--- Problem description ---
In the entries that follow, find the line containing "fold (Validation._validate_generated_code_security code)", then output exactly every line from the first through that one.

[[ Supplied data, beginning ]]

(** X8.  The code scan never flags a code that has neither an opening bracket
    nor an equals sign. *)
Theorem X8_code_without_marks_is_safe (code : string) :
  PyStr.has_char "("%char code = false ->
  PyStr.has_char "="%char code = false ->
  Validation._validate_generated_code_security code
  = {| Validation.is_safe := true; Validation.security_issues := [];
       Validation.recommendations := [] |}.
Proof.
  intros Hb He.
  destruct (ValidationFacts.security_scan code Validation.security_checks
              {| Validation.is_safe := true; Validation.security_issues := [];
                 Validation.recommendations := [] |})
    as (H1 & H2 & H3).
  cbn zeta in H1, H2, H3.
  fold (Validation._validate_generated_code_security code) in H1, H2, H3.
  cbn [Validation.recommendations Validation.security_issues Validation.is_safe
       app andb] in H1, H2, H3.
  assert (Hnone : forallb (fun pm : Rx.rx * string => negb (Rx.search (fst pm) code))
                    Validation.security_checks = true).
  { apply forallb_forall. intros [pattern message] Hin. cbn [fst].
    apply negb_true_iff.
    destruct (ValidationFacts.security_check_needs _ _ Hin) as [H|H];
      eauto using RxFacts.search_needs. }
  rewrite Hnone in H3.
  apply ValidationFacts.forallb_filter_nil in Hnone. rewrite Hnone in H2.
  destruct (Validation._validate_generated_code_security code).
  cbn in H1, H2, H3. now subst.
Qed.
Lemma block_names_are_words_witness :
  exists names,
    walk ∅ [] (skipn 2 (split marker_re Demo.two_blocks_text))
    = inr (names, [[]; []])
    /\ forall n, n ∈ names -> word_name n.
Proof.
  destruct (block_names_are_words Demo.load Demo.two_blocks_text
              Demo.meta_text [[]; []])
    as (names & E & Hn); [vm_compute; reflexivity|].
  exists names. split; [exact E|]. intros n Hin. apply (Hn n Hin).
Defined.

(** C9, as stated, fails: a block named [caf] followed by U+00E9 is
    accepted, and its name is not in [[A-Za-z0-9_]+]. *)
Lemma accented_name_accepted :
  exists names,
    parse_text Demo.load Demo.accented_text = inr (Demo.meta_text, [[]])
    /\ walk ∅ [] (skipn 2 (split marker_re Demo.accented_text)) = inr (names, [[]])
    /\ Demo.cafe ∈ names
    /\ ~ ascii_name Demo.cafe.
Proof.
  exists ({[Demo.cafe]} ∪ ∅).
  split; [vm_compute; reflexivity|].
  split; [vm_compute; reflexivity|].
  split; [set_solver|].
  intros [_ H]. unfold Demo.cafe in H. cbn [s list_ascii_of_string app] in H.
  do 3 (inversion H as [|? ? _ H']; subst; clear H; rename H' into H).
  inversion H as [|? ? Hc _]. vm_compute in Hc. discriminate Hc.
Qed.

(** C7, as stated, fails: a document with a fenced block tagged
    [yamllint], which is neither [yaml] nor [bash], is accepted; and so
    is a document with a paragraph between two [---] lines, which then
    is taken for the body of the bash block. *)
Lemma stray_content_accepted :
  parse_text Demo.load Demo.other_tag_text = inr (Demo.meta_text, [[]])
  /\ parse_text Demo.load Demo.dashed_notes_text
     = inr (Demo.meta_text, [s "Some notes."]).
Proof. split; vm_compute; reflexivity. Qed.

Lemma stray_content_rejected_witness :
  parse_text Demo.load Demo.stray_text = inl (StrayContent NonBlockProse)
  /\ parse_text Demo.load Demo.untagged_text = inl (StrayContent UnexpectedSegment).
Proof.
  split.
  - change Demo.stray_text
      with (Doc.render (Doc.named_doc Demo.meta Demo.no_gap Demo.two_blocks)
            ++ Doc.render_line (Demo.plain "Some notes.") ++ []).
    apply (proj1 (stray_content_rejected Demo.load)); shape.
  - change Demo.untagged_text
      with (Doc.render
              (Doc.mk Demo.meta Demo.no_gap
                 (map Block.to_fence
                    [Block.Passed Demo.yaml_fence; Block.Bash Demo.build]
                  ++ Demo.untagged_fence :: []))).
    apply (proj2 (stray_content_rejected Demo.load) Demo.meta Demo.no_gap
             [Block.Passed Demo.yaml_fence; Block.Bash Demo.build]
             Demo.untagged_fence [] Demo.meta_text); shape.
Defined.

(** ** The compiled script *)

Lemma join_lines_cons (x y : str) (l : list str) :
  join_lines (x :: y :: l) = x ++ nl :: join_lines (y :: l).
Proof. reflexivity. Qed.

Lemma join_lines_blocks (bash_blocks : list str) :
  join_lines ([] :: flat_map (fun block => [block; []]) bash_blocks)
  = concat (map (fun block => nl :: block ++ [nl]) bash_blocks).
Proof.
  induction bash_blocks as [|b bs IH]; [reflexivity|].
  cbn [flat_map app map concat].
  rewrite !join_lines_cons, IH. cbn [app].
  now rewrite <- app_assoc.
Qed.

Lemma script_text_eq (bash_blocks : list str) :
  script_text bash_blocks
  = s "#!/bin/bash" ++ nl :: s "set -euxo pipefail" ++ nl ::
    concat (map (fun block => nl :: block ++ [nl]) bash_blocks).
Proof.
  unfold script_text, script_content. cbn [app].
  now rewrite !join_lines_cons, join_lines_blocks.
Qed.

(** ** Paths *)

Lemma components_simple (x : str) :
  simple_name x -> Path.components x = [x].
Proof.
  induction 1 as [|c x Hc Hx IH]; [reflexivity|].
  cbn [Path.components].
  destruct (Ascii.eqb_spec c Path.slash) as [->|_]; [contradiction|].
  now rewrite IH.
Qed.

Lemma script_name_simple (slash_name : str) :
  simple_name slash_name ->
  Path.name (script_path slash_name) = slash_name ++ s ".sh".
Proof.
  intros Hn.
  assert (Hs : simple_name (slash_name ++ s ".sh")).
  { apply Forall_app; split; [exact Hn|].
    repeat constructor; intros E; discriminate E. }
  unfold script_path, Path.name, Path.join, Path.of_str.
  rewrite (components_simple _ Hs).
  assert (Hk : Path.keep (slash_name ++ s ".sh") = true).
  { destruct slash_name as [|a [|b n]]; reflexivity. }
  assert (Hl : Path.leading_slashes (slash_name ++ s ".sh") = 0).
  { destruct Hn as [|c x Hc _]; [reflexivity|].
    cbn. destruct (Ascii.eqb_spec c Path.slash); [contradiction|reflexivity]. }
  cbn [List.filter]. rewrite Hk, Hl. cbn [Path.root Path.parts].
  now rewrite last_last.
Qed.

(** ** The monad *)

Lemma key_set_fs (w : world) (f : gmap str node) (p : Path.t) :
  key (set_fs w f) p = key w p.
Proof. reflexivity. Qed.

Lemma write_file_writable (w : world) (p : Path.t) (content : str) :
  writable w p ->
  exists mode,
    write_file p content w
    = (Ret tt, set_fs w (<[key w p := File content mode]> (fs w))).
Proof.
  unfold writable, write_file, is_dir.
  destruct (fs w !! key w p) as [[c m|]|]; intros H.
  - now exists m.
  - contradiction.
  - destruct (fs w !! key w (Path.parent p)) as [[c m|]|]; try discriminate H.
    now exists default_mode.
Qed.

(** The verification loop leaves the file system alone, prints one line
    per declared output, and answers whether every output is there. *)
Lemma verify_outputs_spec (outputs : list str) (flag : bool) (w : world) :
  let present o := bool_decide (is_Some (fs w !! key w (Path.of_str o))) in
  verify_outputs outputs flag w
  = (Ret (flag && forallb present outputs),
     mkWorld (cwd w) (fs w)
       (stdout w ++ map (fun o => if present o then verified_line o
                                  else missing_line o) outputs)).
Proof.
  cbn zeta. revert flag w.
  induction outputs as [|o rest IH]; intros flag w.
  - cbn. rewrite andb_true_r, app_nil_r. now destruct w.
  - cbn [verify_outputs forallb map]. unfold bind at 1, path_exists at 1.
    destruct (bool_decide (is_Some (fs w !! key w (Path.of_str o)))) eqn:E;
      cbn [negb]; unfold bind, print; rewrite IH; cbn [cwd fs stdout];
      unfold key; cbn [cwd fs]; fold (key w).
    + rewrite <- app_assoc. reflexivity.
    + rewrite <- app_assoc, andb_false_r. reflexivity.
Qed.

(** ** Script compiler *)

(** C2. For every command name and list of bodies, [compile_script]
    writes, at the scratch path of the command, exactly the two-line
    preamble followed by every body in order, each after a blank line,
    and marks the file executable; for the bodies [echo a], [echo b] the
    text is the preamble, a blank line, [echo a], a blank line, [echo b]
    and a final newline. *)
Theorem compile_script_text (slash_name : str) (bash_blocks : list str) (w : world) :
  writable w (script_path slash_name) ->
  compile_script slash_name bash_blocks w
  = (Ret (script_path slash_name),
     set_fs w (<[key w (script_path slash_name)
                 := File (spec_script bash_blocks) 493]> (fs w)))
  /\ spec_script [s "echo a"; s "echo b"]
     = lines ["#!/bin/bash"; "set -euxo pipefail"; ""; "echo a"; ""; "echo b"].
Proof.
  intros Hw. split; [|reflexivity].
  destruct (write_file_writable w _ (script_text bash_blocks) Hw) as [m Hm].
  unfold compile_script, bind. rewrite Hm.
  unfold chmod. rewrite key_set_fs. cbn [fs set_fs].
  rewrite lookup_insert_eq. unfold ret, set_fs. cbn [cwd fs stdout].
  now rewrite insert_insert_eq, script_text_eq.
Qed.

(** ** Container runner *)

Section Runner.
Variable runtime : list str -> gmap str node -> option (Z * str * gmap str node).

Lemma mkdir_out_dir (w : world) :
  is_dir w (Path.of_str (s ".out")) = true ->
  mkdir_exist_ok (Path.of_str (s ".out")) w = (Ret tt, w).
Proof.
  unfold is_dir, mkdir_exist_ok.
  destruct (fs w !! key w (Path.of_str (s ".out"))) as [[c m|]|];
    intros H; try discriminate H; reflexivity.
Qed.

Lemma write_file_frame (p : Path.t) (content : str) (w w1 : world) :
  write_file p content w = (Ret tt, w1) ->
  cwd w1 = cwd w /\ stdout w1 = stdout w.
Proof.
  unfold write_file.
  destruct (fs w !! key w p) as [[c m|]|];
    [| |destruct (fs w !! key w (Path.parent p)) as [[c m|]|]];
    intros H; inversion H; subst; split; reflexivity.
Qed.

Lemma write_file_truncated (w : world) (p : Path.t) :
  writable w p -> write_file p [] w = (Ret tt, set_fs w (truncated w p)).
Proof.
  unfold writable, write_file, truncated, is_dir.
  destruct (fs w !! key w p) as [[c m|]|]; intros H;
    [reflexivity|contradiction|].
  destruct (fs w !! key w (Path.parent p)) as [[c m|]|];
    try discriminate H; reflexivity.
Qed.

Lemma mode_of_truncated (w : world) (p : Path.t) :
  mode_of (set_fs w (truncated w p)) p = mode_of w p.
Proof.
  unfold mode_of, truncated. rewrite key_set_fs. cbn [fs set_fs].
  rewrite lookup_insert_eq.
  destruct (fs w !! key w p) as [[c m|]|]; reflexivity.
Qed.
(** * env-flag: environment resolution and indicator lifecycle

    A shallow embedding of the [EnvFlag] class (TypeScript) and of the
    part of the browser it talks to, followed by the properties of its
    environment resolver, its configuration merge and its lifecycle. *)

From Stdlib Require Import String Ascii List Bool Arith Lia.
From stdpp Require Import base option list gmap strings.

Local Open Scope string_scope.

(** ** JavaScript values used by the class *)

(** A property that may be [undefined] is an [option]; [None] is
    [undefined]. *)

Definition truthy_bool (v : option bool) : bool :=
  match v with Some true => true | _ => false end.

Definition truthy_string (s : string) : bool := negb (String.eqb s "").

Definition truthy (v : option string) : bool :=
  match v with Some s => truthy_string s | None => false end.

(** [a || b] on possibly undefined strings. *)
Definition js_or (a b : option string) : option string :=
  if truthy a then a else b.

(** [String.prototype.includes]. *)
Fixpoint includes (s pat : string) : bool :=
  String.prefix pat s ||
  match s with
  | EmptyString => false
  | String _ rest => includes rest pat
  end.

(** Exceptions and completions of a call. *)
Inductive Exn : Type :=
| ReferenceError (name : string)
| TypeError (what : string).

Inductive Completion (A : Type) : Type :=
| Normal (a : A)
| Throw (e : Exn).
(** What [main] does, by the outcome of start-up. *)
Lemma main_unfold p :
  main p
  = match (NewAzureDevOpsClient p).1 with
    | (_, Some err) =>
        (MainFatal,
         (NewAzureDevOpsClient p).2
         ++ [BvLog ("Failed to create Azure DevOps client: " +:+ Error err)])
    | (None, None) =>
        (MainPanic,
         (NewAzureDevOpsClient p).2
         ++ [BvNewMCPServer "Azure DevOps MCP Server" "1.0.0"
               [WithResourceCapabilities true true;
                WithPromptCapabilities true;
                WithToolCapabilities true];
             BvAddTool searchTool; BvAddTool readTool])
    | (Some client, None) =>
        (match Process.Start p (host_port client) with
         | Some _ => MainFatal
         | None => MainReturned
         end,
         (NewAzureDevOpsClient p).2
         ++ ([BvNewMCPServer "Azure DevOps MCP Server" "1.0.0"
                [WithResourceCapabilities true true;
                 WithPromptCapabilities true;
                 WithToolCapabilities true];
              BvAddTool searchTool; BvAddTool readTool;
              BvNewSSEServer ("http://" +:+ host_port client);
              BvLog ("SSE server listening on " +:+ host_port client);
              BvStart (host_port client)]
             ++ match Process.Start p (host_port client) with
                | Some err => [BvLog ("Server error: " +:+ Error err)]
                | None => []
                end))
    end.
Proof.
  unfold main. boot_unfold.
  destruct (NewAzureDevOpsClient p) as [[[client|] [err|]] tr]; cbn;
    try reflexivity.
  destruct (Process.Start p (host_port client)); cbn;
    rewrite ?app_nil_r; reflexivity.
Qed.
(** * A2A relay backend: task reconciliation, fan-out and host gateway

    A shallow embedding of the Node.js backend of the repository
    (the Express/WebSocket server, the DuckDB schema it runs on and the
    host connector) together with the properties of its task/artifact
    reconciler, its WebSocket broadcaster and its host gateway.

    Conventions of the embedding:
    - a JavaScript value that may be [undefined] is an [option json];
    - [async] functions that may throw run in the monad [Js]: a state
      monad over the process state [World] with abrupt completions;
      the state survives a throw, as it does in JavaScript;
    - request handlers run to completion in the order they are applied;
    - what the process cannot decide on its own (the JSON codec of the
      engine, [Math.random], the system clock, the parameter binding of
      the database driver, the host base URL) is a field of [Runtime]. *)

From Stdlib Require Import List String Ascii ZArith Lia Bool Arith RelationClasses Permutation Sorted.
From Stdlib Require Import DecimalString HexadecimalString.
Import ListNotations.

Local Open Scope string_scope.
Local Open Scope list_scope.

Local Set Warnings "-register-all".

(** ** JSON values and the JavaScript operations used on them *)

Inductive json : Type :=
| JNull
| JBool (b : bool)
| JNum (n : Z)
| JStr (s : string)
| JArr (items : list json)
| JObj (fields : list (string * json)).

(** [!!v] of JavaScript; [None] is [undefined]. *)
Definition truthy (v : option json) : bool :=
  match v with
  | None => false
  | Some JNull => false
  | Some (JBool b) => b
  | Some (JNum n) => negb (n =? 0)%Z
  | Some (JStr s) => negb (String.eqb s "")
  | Some (JArr _) => true
  | Some (JObj _) => true
  end.

(** [a || b] where [b] is not [undefined]. *)
Definition js_or (a : option json) (b : json) : json :=
  match a with
  | Some v => if truthy a then v else b
  | None => b
  end.

Fixpoint assoc (k : string) (fs : list (string * json)) : option json :=
  match fs with
  | [] => None
  | (k', v) :: rest => if String.eqb k k' then Some v else assoc k rest
  end.

(** Reading property [k] of a value known not to be [null]: every named
    property the server reads is [undefined] on arrays and scalars. *)
Definition prop (v : json) (k : string) : option json :=
  match v with
  | JObj fs => assoc k fs
  | _ => None
  end.

Definition Array_isArray (v : option json) : bool :=
  match v with
  | Some (JArr _) => true
  | _ => false
  end.

(** An object literal in which a field whose value is [undefined] is left
    out, as [JSON.stringify] and [res.json] leave it out. *)
Fixpoint object (fs : list (string * option json)) : list (string * json) :=
  match fs with
  | [] => []
  | (k, Some v) :: rest => (k, v) :: object rest
  | (_, None) :: rest => object rest
  end.

(** [{ ...o, k: v }] on the fields of an object literal. *)
Fixpoint spread_set (k : string) (v : json) (fs : list (string * json))
  : list (string * json) :=
  match fs with
  | [] => [(k, v)]
  | (k', v') :: rest =>
      if String.eqb k k' then (k, v) :: rest else (k', v') :: spread_set k v rest
  end.
(** Stripping comments keeps the layout: every code unit of the result
    is the original one or a space put in place of a unit other than a
    line feed; so the result has the length of the text, and its line
    offsets are those of the text. *)
Theorem strip_comments_keeps_layout (text : jsstring) :
  Forall2 keptOrBlank text (stripCommentsPreserveLayout text)
  /\ length (stripCommentsPreserveLayout text) = length text
  /\ CloneDetector.buildLineOffsets (stripCommentsPreserveLayout text)
     = CloneDetector.buildLineOffsets text.
Proof.
  split; [apply strip_comments_related|]. split.
  - apply strip_comments_layout_length.
  - unfold CloneDetector.buildLineOffsets. f_equal.
    apply lineStarts_related, strip_comments_related.
Qed.

End Stripping.

Section Tokens.

Lemma consumed_app (c e : cursor) (pre : jsstring) :
  rest c = pre ++ rest e -> consumed c e = pre.
Proof.
  intros Hp. unfold consumed. rewrite Hp, length_app.
  replace (length pre + length (rest e) - length (rest e))%nat
    with (length pre) by lia.
  by rewrite take_app_length.
Qed.

(** A starred class consumes units of the class only. *)
Lemma starLoop_class (g : bool) (p : N -> bool)
    (k : cursor -> option cursor) (fuel : nat) :
  forall c e, starLoop g (RClass p) k fuel c = Some e ->
    exists c' pre, k c' = Some e /\ rest c = pre ++ rest c'
                   /\ Forall (fun x => p x = true) pre.
Proof.
  induction fuel as [|fuel IH]; intros c e H.
  - exists c, []. by repeat split.
  - cbn [starLoop rmatch] in H. cbn zeta in H.
    assert (Hagain : forall e',
      match rest c with
      | [] => None
      | y :: t =>
          if p y
          then (fun c' =>
                  if (length (rest c') <? length (rest c))%nat
                  then starLoop g (RClass p) k fuel c' else None)
                 (Cursor (Some y) t (cap c))
          else None
      end = Some e' ->
      exists c' pre, k c' = Some e' /\ rest c = pre ++ rest c'
                     /\ Forall (fun x => p x = true) pre).
    { intros e' He'. destruct (rest c) as [|y t] eqn:Hr; [done|].
      destruct (p y) eqn:Hp; [|done]. cbn beta in He'.
      destruct (_ <? _)%nat; [|done].
      apply IH in He' as (c' & pre & Hk & Hpre & Hall).
      exists c', (y :: pre). cbn [rest] in Hpre. rewrite Hpre.
      split; [done|]. split; [done|]. by constructor. }
    destruct g.
    + destruct (match rest c with [] => None | _ => _ end) as [e'|] eqn:Ha.
      * injection H as ->. by apply Hagain.
      * exists c, []. by repeat split.
    + destruct (k c) as [e'|] eqn:Hk.
      * injection H as ->. exists c, []. by repeat split.
      * by apply Hagain.
Qed.

(** A token match is a non-empty run of word units. *)
Lemma tokenRegex_consumed (c e : cursor) :
  rmatch tokenRegex Some c = Some e ->
  consumed c e <> [] /\ Forall (fun x => is_word x = true) (consumed c e).
Proof.
  unfold tokenRegex, plus, word. cbn [rmatch]. intros H.
  destruct (rest c) as [|y t] eqn:Hr; [done|].
  destruct (is_word y) eqn:Hy; [|done].
  change (starLoop true (RClass is_word) Some (S (length t))
            (Cursor (Some y) t (cap c)) = Some e) in H.
  apply starLoop_class in H as (c' & pre & [= ->] & Hpre & Hall).
  cbn [rest] in Hpre.
  rewrite (consumed_app c e (y :: pre)) by (by rewrite Hr, Hpre).
  split; [done|]. by constructor.
Qed.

[[ Supplied data, end ]]

--- Answer space ---
(** X8.  The code scan never flags a code that has neither an opening bracket
    nor an equals sign. *)
Theorem X8_code_without_marks_is_safe (code : string) :
  PyStr.has_char "("%char code = false ->
  PyStr.has_char "="%char code = false ->
  Validation._validate_generated_code_security code
  = {| Validation.is_safe := true; Validation.security_issues := [];
       Validation.recommendations := [] |}.
Proof.
  intros Hb He.
  destruct (ValidationFacts.security_scan code Validation.security_checks
              {| Validation.is_safe := true; Validation.security_issues := [];
                 Validation.recommendations := [] |})
    as (H1 & H2 & H3).
  cbn zeta in H1, H2, H3.
  fold (Validation._validate_generated_code_security code) in H1, H2, H3.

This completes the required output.